To sufficiently state a claim for relief and survive a Rule 12(b)(6) motion, a complaint "does not need detailed factual allegations" but the "[f]actual allegations must be enough to raise a right to relief above the speculative level." Bell Atl. Corp. v. Twombly, 550 U.S. 544, 555 (2007). "[A] plaintiff's obligation to provide the 'grounds' of his 'entitle[ment] to relief' requires more than labels and conclusions, and a formulaic recitation of the elements of a cause of action will not do." Id. (quoting Fed. R. Civ. P. 8(a)(2)). When considering a motion to dismiss, a court must accept as true all "well-pleaded factual allegations." Ashcroft v. Iqbal, 556 U.S. 662, 129 S. Ct. 1937, 1950 (2009). However, a court is not "required to accept as true allegations that are merely conclusory, unwarranted deductions of fact, or unreasonable inferences." Sprewell v. Golden State Warriors, 266 F.3d 979, 988 (9th Cir. 2001); see, e.g., Doe I v. Wal-Mart Stores, Inc., 572 F.3d 677, 683 (9th Cir. 2009) ("Plaintiffs' general statement that Wal-Mart exercised control over their day-to-day employment is a conclusion, not a factual allegation stated with any specificity. We need not accept Plaintiffs' unwarranted conclusion in reviewing a motion to dismiss."). "In sum, for a complaint to survive a motion to dismiss, the non-conclusory factual content, and reasonable inferences from that content, must be plausibly suggestive of a claim entitling the plaintiff to relief." Moss v. U.S. Secret Serv., 572 F.3d 962, 969 (9th Cir. 2009) (quotations omitted).
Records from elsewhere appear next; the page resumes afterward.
(** [add_meson_package] *)
Definition add_meson_package (package : Package) : ninja unit :=
  newline;;
  let build_ninja := format (__getattr__ package "build_dir") ++ "/build.ninja" in
  opts ← lift (build_opts package);
  deps ← lift (py_iter (deps package));
  build {| outputs := [build_ninja];
           rule := "meson_setup";
           inputs := [];
           implicit := [];
           order_only := (λ dep, install_stamp (format dep)) <$> deps;
           variables := [("builddir", __getattr__ package "build_dir");
                         ("sourcedir", __getattr__ package "src_dir");
                         ("name", PStr (name package));
                         ("opts", opts)];
           implicit_outputs := [] |};;
  newline;;
  build {| outputs := [setup_phony (name package)];
           rule := "phony";
           inputs := [build_ninja];
           implicit := []; order_only := []; variables := [];
           implicit_outputs := [] |};;
  newline;;
  build {| outputs := [dyndep_file (name package)];
           rule := "meson_package_dyndep";
           inputs := [];
           implicit := [];
           order_only := [setup_phony (name package)];
           variables := [("name", PStr (name package));
                         ("builddir", __getattr__ package "build_dir");
                         ("stagingdir", __getattr__ package "staging_dir");
                         ("json", PStr (introspect_json (name package)))];
           implicit_outputs := [introspect_json (name package)] |};;
  newline;;
  build {| outputs := [compile_stamp (name package)];
           rule := "meson_compile";
           inputs := [];
           implicit := [];
           order_only := [dyndep_file (name package)];
           variables := [("builddir", __getattr__ package "build_dir");
                         ("name", PStr (name package));
                         ("dyndep", PStr (dyndep_file (name package)))];
           implicit_outputs := [] |};;
  newline;;
  build {| outputs := [compile_phony (name package)];
           rule := "phony";
           inputs := [compile_stamp (name package)];
           implicit := []; order_only := []; variables := [];
           implicit_outputs := [] |};;
  newline;;
  build {| outputs := [install_stamp (name package)];
           rule := "meson_install";
           inputs := [];
           implicit := [];
           order_only := [dyndep_file (name package)];
           variables := [("builddir", __getattr__ package "build_dir");
                         ("name", PStr (name package));
                         ("stagingdir", __getattr__ package "staging_dir");
                         ("dyndep", PStr (dyndep_file (name package)))];
           implicit_outputs := [] |};;
  newline;;
  build {| outputs := [install_phony (name package)];
           rule := "phony";
           inputs := [install_stamp (name package)];
           implicit := []; order_only := []; variables := [];
           implicit_outputs := [] |};;
  newline.

Section LinkerScript.
(** [Path.resolve()] depends on the file system the generator runs on. *)
Variable resolve : Path → Path.

(** [package_name if package_name else name]: [None] and the empty string
    are both false. *)
Definition package_name_or (package_name : option string) (name : string)
    : string :=
  match package_name with
  | Some (String c s) => String c s
  | Some EmptyString | None => name
  end.

(** [add_gen_ldscript_target] *)
Definition add_gen_ldscript_target (name : string)
    (output template layout : Path) (package_name : option string)
    : ninja unit :=
  let implicit_inputs := ["libshield_install.stamp"] in
  let implicit_inputs :=
    if decide (name ≠ "dummy")
    then (implicit_inputs ++ [install_stamp (package_name_or package_name name)])%list
    else implicit_inputs in
  newline;;
  build {| outputs := [str (resolve output)];
           rule := "internal";
           inputs := [str (resolve layout)];
           implicit := implicit_inputs;
           order_only := [];
           variables :=
             [("cmd", PStr "gen_ldscript");
              ("args", PStr ("--name " ++ name ++ " " ++ str template ++ " "
                             ++ str layout ++ " " ++ str output));
              ("description", PStr ("generating " ++ name ++ " linker script"))];
           implicit_outputs := [] |}.

End LinkerScript.

(** The build statements of a generated file, and those of a given rule. *)
Definition builds (st : list Stmt) : list Build :=
  omap (λ s, match s with BuildStmt b => Some b | Newline => None end) st.

Definition builds_of_rule (r : string) (st : list Stmt) : list Build :=
  filter (λ b, rule b = r) (builds st).

(** A value for which [Writer.variable] does not raise, and a package for
    whose four non-constant variables it does not raise. *)
Definition writable (v : PyVal) : Prop := ∃ text, variable_text v = Ok text.

Definition package_writable (package : Package) : Prop :=
  writable (__getattr__ package "build_dir")
  ∧ writable (__getattr__ package "src_dir")
  ∧ writable (__getattr__ package "staging_dir")
  ∧ match build_opts package with
    | Ok opts => writable opts
    | Raise _ => True
    end.

#[global] Instance writable_dec (v : PyVal) : Decision (writable v).
Proof.
  unfold writable. destruct (variable_text v) as [text|e].
  - left. by exists text.
  - right. intros [text Htext]. discriminate Htext.
Defined.

#[global] Instance package_writable_dec (package : Package)
    : Decision (package_writable package).
Proof. unfold package_writable. destruct (build_opts package); apply _. Defined.

(** Two packages: [libshield], and [app] which declares it as its only
    dependency. *)
Definition libshield : Package :=
  {| _name := "libshield";
     _config := {[ "config_file" := PStr "configs/shield.config" ]} |}.

Definition app : Package :=
  {| _name := "app";
     _config := <[ "deps" := PList [PStr "libshield"] ]>
                  {[ "config_file" := PStr "configs/app.config" ]} |}.

End NinjaBackend.

(** ** ninja_backend.py: the other edges *)

Module NinjaTargets.
Import Pathlib NinjaBackend.
Local Open Scope string_scope.

(** What [add_outpost_targets] reads of a project: [project.path]. *)
Record ProjectPath : Type := {
  config_full_path : Path;
  save_full_path : Path;
  project_dir : Path;
}.

(** [add_outpost_targets]; path-valued variables are recorded as their
    [str]. *)
Definition add_outpost_targets (project : ProjectPath) : ninja unit :=
  newline;;
  let project_implicit_deps :=
    [str (config_full_path project); str (save_full_path project)] in
  build {| outputs := project_implicit_deps; rule := "phony";
           inputs := []; implicit := []; order_only := []; variables := [];
           implicit_outputs := [] |};;
  build {| outputs := ["build.ninja"]; rule := "outpost_reconfigure";
           inputs := [];
           implicit := project_implicit_deps;
           order_only := [];
           variables := [("projectdir", PStr (str (project_dir project)))];
           implicit_outputs := [] |}.

Section Targets.
(** [Path.resolve()] and [Path.stem] *)
Variable resolve : Path → Path.
Variable stem : Path → string.
(** X13.  [decodePubKeyFromHex] returns a key or an error, never both and never
    neither.  A returned key has 33 bytes, each in the range of a byte,
    decoded from the input without its first [0x]: the input had 66
    characters, or 68 with a [0x].  An error is the decoding error wrapped
    or the length of what was decoded, which then is not 33. *)
Theorem decodePubKeyFromHex_returns (s : string) :
  match decodePubKeyFromHex s with
  | (Some pk, None) =>
      List.length (cosmosk1.Key pk) = 33%nat /\
      Forall (fun b => 0 <= b < 256) (cosmosk1.Key pk) /\
      hex.DecodeString (strings.Replace s "0x" "" 1) = (cosmosk1.Key pk, None) /\
      (String.length s = 66%nat \/ String.length s = 68%nat)
  | (None, Some e) =>
      (exists (out : bytes) (cause : error),
         hex.DecodeString (strings.Replace s "0x" "" 1) = (out, Some cause) /\
         e = Wrap cause "invalid compressed public key") \/
      (exists out : bytes,
         hex.DecodeString (strings.Replace s "0x" "" 1) = (out, None) /\
         List.length out <> 33%nat /\
         e = New "invalid compressed public key"
               [("length", Z.of_nat (List.length out))])
  | _ => False
  end.
Proof.
  unfold decodePubKeyFromHex, secp256k1.PubKeyBytesLenCompressed.
  destruct (hex.DecodeString (strings.Replace s "0x" "" 1)) as [out [c|]] eqn:Hd.
  - left. exists out, c. auto.
  - destruct (Nat.eqb (List.length out) 33) eqn:Hl; cbn [negb].
    + apply Nat.eqb_eq in Hl. cbn [cosmosk1.Key].
      destruct (Decode_shape _ _ out None (le_n _) Hd) as [Hf Hlen].
      specialize (Hlen eq_refl). rewrite list_ascii_length, Hl in Hlen.
      repeat split; auto.
      destruct (Replace_0x_length s) as [H | H]; [left | right]; lia.
    + apply Nat.eqb_neq in Hl. right. exists out. auto.
Qed.

(** X14.  The two address functions treat the text alike.  Either the decoding
    fails and both return the empty string with the decoding error wrapped
    once more, calling nothing; or both ask the SDK for the address of the
    same decoded key, which has the 33 bytes that [Address()] requires, and
    format it, one as an account address and one as a validator address.
    Neither panics by itself. *)
Theorem CmpPubKeyTo_Addresses (s : string) :
  (exists e : error,
     decodePubKeyFromHex s = (None, Some e) /\
     CmpPubKeyToDelegatorAddress s
       = Ret ("", Some (Wrap e "invalid compressed public key")) /\
     CmpPubKeyToValidatorAddress s
       = Ret ("", Some (Wrap e "invalid compressed public key"))) \/
  (exists pk : cosmosk1.PubKey,
     decodePubKeyFromHex s = (Some pk, None) /\
     List.length (cosmosk1.Key pk) = 33%nat /\
     CmpPubKeyToDelegatorAddress s
       = (a <- PubKey_Address pk ;; str <- AccAddress_String a ;; Ret (str, None)) /\
     CmpPubKeyToValidatorAddress s
       = (a <- PubKey_Address pk ;; str <- ValAddress_String a ;; Ret (str, None))).
Proof.
  assert (H := decodePubKeyFromHex_returns s).
  unfold CmpPubKeyToDelegatorAddress, CmpPubKeyToValidatorAddress.
  destruct (decodePubKeyFromHex s) as [[pk|] [e|]]; try contradiction.
  - right. exists pk. destruct H as [Hl _]. auto.
  - left. exists e. auto.
Qed.

(** X15.  For every text that is the hexadecimal encoding of a 33-byte key,
    [CmpPubKeyToValidatorAddress] is the same program with and without the
    [0x] prefix: the address of the decoded key, formatted as a validator
    address. *)
Theorem CmpPubKeyToValidatorAddress_0x_prefix (s : string) (key : bytes) :
  hex.DecodeString s = (key, None) ->
  List.length key = 33%nat ->
  CmpPubKeyToValidatorAddress ("0x" ++ s) = CmpPubKeyToValidatorAddress s /\
  CmpPubKeyToValidatorAddress s =
    (a <- PubKey_Address {| cosmosk1.Key := key |} ;;
     str <- ValAddress_String a ;;
     Ret (str, None)).
Proof.
  intros Hd Hl.
  assert (Hplain := decodePubKeyFromHex_plain s key Hd Hl).
  unfold CmpPubKeyToValidatorAddress.
  rewrite decodePubKeyFromHex_prefixed, Hplain, Hd, Hl. split; reflexivity.
Qed.

Lemma CmpPubKeyToValidatorAddress_0x_prefix_witness :
  CmpPubKeyToValidatorAddress ("0x" ++ vector.pubkey_hex)
    = CmpPubKeyToValidatorAddress vector.pubkey_hex /\
  CmpPubKeyToValidatorAddress vector.pubkey_hex =
    (a <- PubKey_Address {| cosmosk1.Key := vector.pubkey_compressed |} ;;
     str <- ValAddress_String a ;;
     Ret (str, None)).
Proof.
  apply (CmpPubKeyToValidatorAddress_0x_prefix vector.pubkey_hex vector.pubkey_compressed);
    reflexivity.
Defined.

(** X16.  Only one [0x] is removed: a text that starts with two of them is
    rejected, whatever follows, for the letter x of the second. *)
Theorem decodePubKeyFromHex_second_prefix (t : string) :
  decodePubKeyFromHex ("0x0x" ++ t)
  = (None, Some (Wrap (hex.InvalidByteError "x") "invalid compressed public key")).
Proof.
  change ("0x0x" ++ t) with ("0x" ++ ("0x" ++ t)).
  rewrite decodePubKeyFromHex_prefixed. reflexivity.
Qed.

(** X17.  The prefix is case-sensitive: a text that starts with [0X] and holds
    no letter x keeps its prefix and is rejected for the letter X. *)
Theorem decodePubKeyFromHex_upper_prefix (t : string) :
  x_free t ->
  decodePubKeyFromHex ("0X" ++ t)
  = (None, Some (Wrap (hex.InvalidByteError "X") "invalid compressed public key")).
Proof.
  intros Ht. unfold decodePubKeyFromHex, strings.Replace.
  rewrite Replace_from_x_free.
  - reflexivity.
  - simpl. repeat split; try discriminate. exact Ht.
Qed.

Lemma decodePubKeyFromHex_upper_prefix_witness :
  decodePubKeyFromHex ("0X" ++ vector.pubkey_hex)
  = (None, Some (Wrap (hex.InvalidByteError "X") "invalid compressed public key")).
Proof.
  apply (decodePubKeyFromHex_upper_prefix vector.pubkey_hex).
  exact (DecodeString_ok_x_free vector.pubkey_hex vector.pubkey_compressed eq_refl).
Defined.

Local Close Scope string_scope.

(** ** Sign and Verify: another address *)

(** X6.  Under the library answers of a successful signing and recovery, the
    signature that [Sign] returns is refused for every other address:
    [Verify] returns [false] with a nil error. *)
Theorem Sign_then_Verify_other_address (h : Handler K1Call) (key : crypto.PrivKey)
    (digest : bytes) (priv : secp256k1.PrivateKey) (recid : Z) (r s : bytes)
    (pk : stdecdsa.PublicKey) (addr other : bytes) :
  List.length (crypto.Bytes key) = 32%nat ->
  h _ (secp256k1_PrivKeyFromBytes (crypto.Bytes key)) = Returns priv ->
  h _ (ecdsa_SignCompact priv digest false) = Returns ((27 + recid) :: r ++ s) ->
  List.length r = 32%nat ->
  List.length s = 32%nat ->
  recid = 0 \/ recid = 1 ->
  h _ (ethcrypto_SigToPub digest (r ++ s ++ [recid])) = Returns (Some pk, None) ->
  h _ (ethcrypto_PubkeyToAddress pk) = Returns addr ->
  other <> addr ->
  exists sig : bytes,
    run h (Sign key digest) = Returns (sig, None) /\
    run h (Verify other digest sig) = Returns (false, None).
Proof.
  intros Hk Hpriv Hsig Hr Hs Hrec Hrecover Haddr Hne.
  exists (r ++ s ++ [27 + recid]).
  split; [exact (Sign_rotates h key digest priv _ r s Hk Hpriv Hsig Hr Hs)|].
  rewrite Verify_valid_V
    by (rewrite (rsv_at_64 r s _ Hr Hs); destruct Hrec as [-> | ->]; auto).
  rewrite (rsv_at_64 r s _ Hr Hs), (rsv_set_64 r s _ _ Hr Hs).
  replace (27 + recid - 27) with recid by lia.
  rewrite Hrecover, Haddr, bytes_eqb_neq by congruence. reflexivity.
Qed.

Lemma Sign_then_Verify_other_address_witness :
  exists sig : bytes,
    run vector.replay (Sign vector.key vector.digest) = Returns (sig, None) /\
    run vector.replay (Verify vector.address' vector.digest sig) = Returns (false, None).
Proof.
  apply (Sign_then_Verify_other_address vector.replay vector.key vector.digest
           {| secp256k1.Key := 1 |} vector.recid vector.sig_r vector.sig_s
           vector.pubkey vector.address vector.address');
    first [reflexivity | right; reflexivity | discriminate].
Defined.

(** ** The standard library's keys *)

Lemma run_translate_inl {E F : Type -> Type} (hE : Handler E) (hF : Handler F)
    {A : Type} (p : Prog E A) :
  run (sum_handler hE hF) (translate (@inlE E F) p) = run hE p.
Proof.
  induction p as [a| |X e k IH]; cbn [translate run sum_handler]; try reflexivity.
  destruct (hE X e); [apply IH | reflexivity].
Qed.

(** X18.  Whenever [StdPrivKeyToComet] returns: with a nil error the key is the
    32 bytes that the library wrote for the scalar; with an error no key
    is returned and the error is the invalid key length, the library
    having written another number of bytes. *)
Theorem StdPrivKeyToComet_returns (h : Handler StdCall)
    (privkey : option stdecdsa_priv.PrivateKey) (k : option k1.PrivKey)
    (err : option error) :
  run h (StdPrivKeyToComet privkey) = Returns (k, err) ->
  exists bz : bytes,
    h _ (ethcrypto_FromECDSA privkey) = Returns bz /\
    match err with
    | None => k = Some {| k1.PrivKey_bz := bz |} /\ List.length bz = 32%nat
    | Some e => k = None /\ e = ErrInvalidPrivKeyLength /\ List.length bz <> 32%nat
    end.
Proof.
  unfold StdPrivKeyToComet, privKeyLen. cbn [run].
  destruct (h _ (ethcrypto_FromECDSA privkey)) as [bz|]; [|discriminate].
  destruct (Nat.eqb (List.length bz) 32) eqn:Hl; cbn [negb run];
    intros H; injection H as <- <-; exists bz; split; try reflexivity.
  - apply Nat.eqb_eq in Hl. auto.
  - apply Nat.eqb_neq in Hl. auto.
Qed.

Lemma StdPrivKeyToComet_returns_witness :
  exists bz : bytes,
    std_vector.replay _ (ethcrypto_FromECDSA None) = Returns bz /\
    (None : option k1.PrivKey) = None /\
    ErrInvalidPrivKeyLength = ErrInvalidPrivKeyLength /\
    List.length bz <> 32%nat.
Proof.
  exact (StdPrivKeyToComet_returns std_vector.replay None None
           (Some ErrInvalidPrivKeyLength) eq_refl).
Defined.
Lemma setup_fields_box d a m ids : forall v v',
  setup_fields d a m v ids = Ok v' ->
  SetupVars.box v' = if bool_decide (BOX ∈ ids) then Some (m_box m) else SetupVars.box v.
Proof.
  induction ids as [|fid ids IH]; intros v v' E; cbn in E.
  - inversion E; subst. reflexivity.
  - destruct (setup_field d a m v fid) as [v1|] eqn:E1; [|discriminate].
    rewrite (IH _ _ E). apply setup_field_box in E1.
    destruct (Z.eqb_spec fid BOX) as [->|Hne].
    + rewrite E1. rewrite (bool_decide_eq_true_2 (BOX ∈ BOX :: ids)) by left.
      case_bool_decide; reflexivity.
    + rewrite E1. case_bool_decide as H1; case_bool_decide as H2; try reflexivity.
      * exfalso. apply H2. right. exact H1.
      * exfalso. apply elem_of_cons in H2 as [H2|H2]; [congruence | contradiction].
Qed.

Lemma setup_fields_natoms d a m ids : forall v v',
  setup_fields d a m v ids = Ok v' ->
  SetupVars.natoms v' = SetupVars.natoms v \/ SetupVars.natoms v' = m_natoms m.
Proof.
  induction ids as [|fid ids IH]; intros v v' E; cbn in E.
  - inversion E; subst. left; reflexivity.
  - destruct (setup_field d a m v fid) as [v1|] eqn:E1; [|discriminate].
    apply setup_field_natoms in E1.
    destruct (IH _ _ E) as [H1|H1]; [|right; exact H1].
    rewrite H1, E1. destruct (fid =? NATOMS); [right|left]; reflexivity.
Qed.
(** Steps 3 and 4 of [main] on a heap of four: the explorer gives move 2, the
    engine adds move 1, and both are walked from the heap of four. *)
Lemma main_variations_run :
  exists s' variations,
    main_variations (EP := first_legal_until_ply_two) (XP := explorer_of [entry "two" 10]) 0
      (main_objects (EP := first_legal_until_ply_two) 0%nat (board_of 4 White)) =
      (s', Ok variations) /\
    board_at s' 0 = board_of 4 White /\
    (length variations <= 3)%nat /\
    Forall2
      (fun candidate v =>
         exists line,
           final_board v = foldl push (board_of 4 White) (candidate :: line) /\
           legal_line (board_of 4 White) (candidate :: line) /\
           moves v = line_texts (board_of 4 White) (candidate :: line) /\
           length (critical_info v) = length (candidate :: line) /\
           (length line < 5)%nat)
      [2%nat; 1%nat] variations.
Proof.
  apply (main_variations_walks_each_candidate (EP := first_legal_until_ply_two)
           (XP := explorer_of [entry "two" 10])
           ltac:(scored_stub) first_legal_lines_start_legal heap_parse_is_legal
           (by_tokens_multipv_lines_start_legal _ _)
           0%nat (main_objects (EP := first_legal_until_ply_two) 0%nat (board_of 4 White))
           {| w_engine := 1%nat; w_board := board_of 4 White |} [2%nat; 1%nat]).
  - cbn. lia.
  - reflexivity.
Defined.

(** A text that does not parse makes the whole list fail. *)
Example get_fen_from_moves_bad_text :
  get_fen_from_moves {| tokens := 3; to_move := White |} ["two"; "two"; "one"] = None.
Proof. reflexivity. Qed.

End MoreRuns.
The elements of a claim for contributory infringement are (1) selling a device capable of infringing the patent which is not "suitable for substantial non-infringing use," (2) with knowledge that the infringing device was "especially adapted for use in an infringement of such patent," and (3) actual infringement by another. See 35 U.S.C. § 271(c); Golden Blount v. Robert H. Peterson Co., 438 F.3d 1354, 1363 (Fed. Cir. 2006). Pursuant to 35 U.S. § 271(b), "[w]hoever actively induces infringement of a patent shall be liable as an infringer." "To establish liability under section 271(b), a patent holder must prove that once the defendants knew of the patent, they actively and knowingly aided and abetted another's direct infringement." DSU Med. Corp. v. JMS Co., 471 F.3d 1293, 1305 (Fed. Cir. 2006).

In this case, Oakley identifies Defendants' "eyewear" as the allegedly infringing product or device. Defendants Wiley X and 5.11 manufacture and sell lines of eyewear containing over thirty and fifteen distinct designs, respectively. (ECF No. 14 at 1). Defendants have extensive product lines that fall under the broad category of "eyewear." Id. at 2. Oakley's allegations do not provide Defendants with sufficient information regarding the features or designs that allegedly infringe upon Oakley's patents. Oakley's broad claims of infringing "eyewear" are not pled with the specificity necessary to provide fair notice of its claims against Defendants, and fail to identify any specific products. The Court concludes that Oakley has not adequately alleged a claim for patent infringement of its three patents. Oakley's allegations of infringement on "eyewear" are not plausibly suggestive that it is entitled to relief. Defendants' Motion to Dismiss is granted.


IT IS HEREBY ORDERED that the Motion to Dismiss filed by Defendants Wiley X, Inc. and 5.11, Inc. (ECF No. 14) is GRANTED. Plaintiff may file a motion for leave to file a Second Amended Complaint, accompanied by a proposed Second Amended Complaint, within thirty days from the date of this order.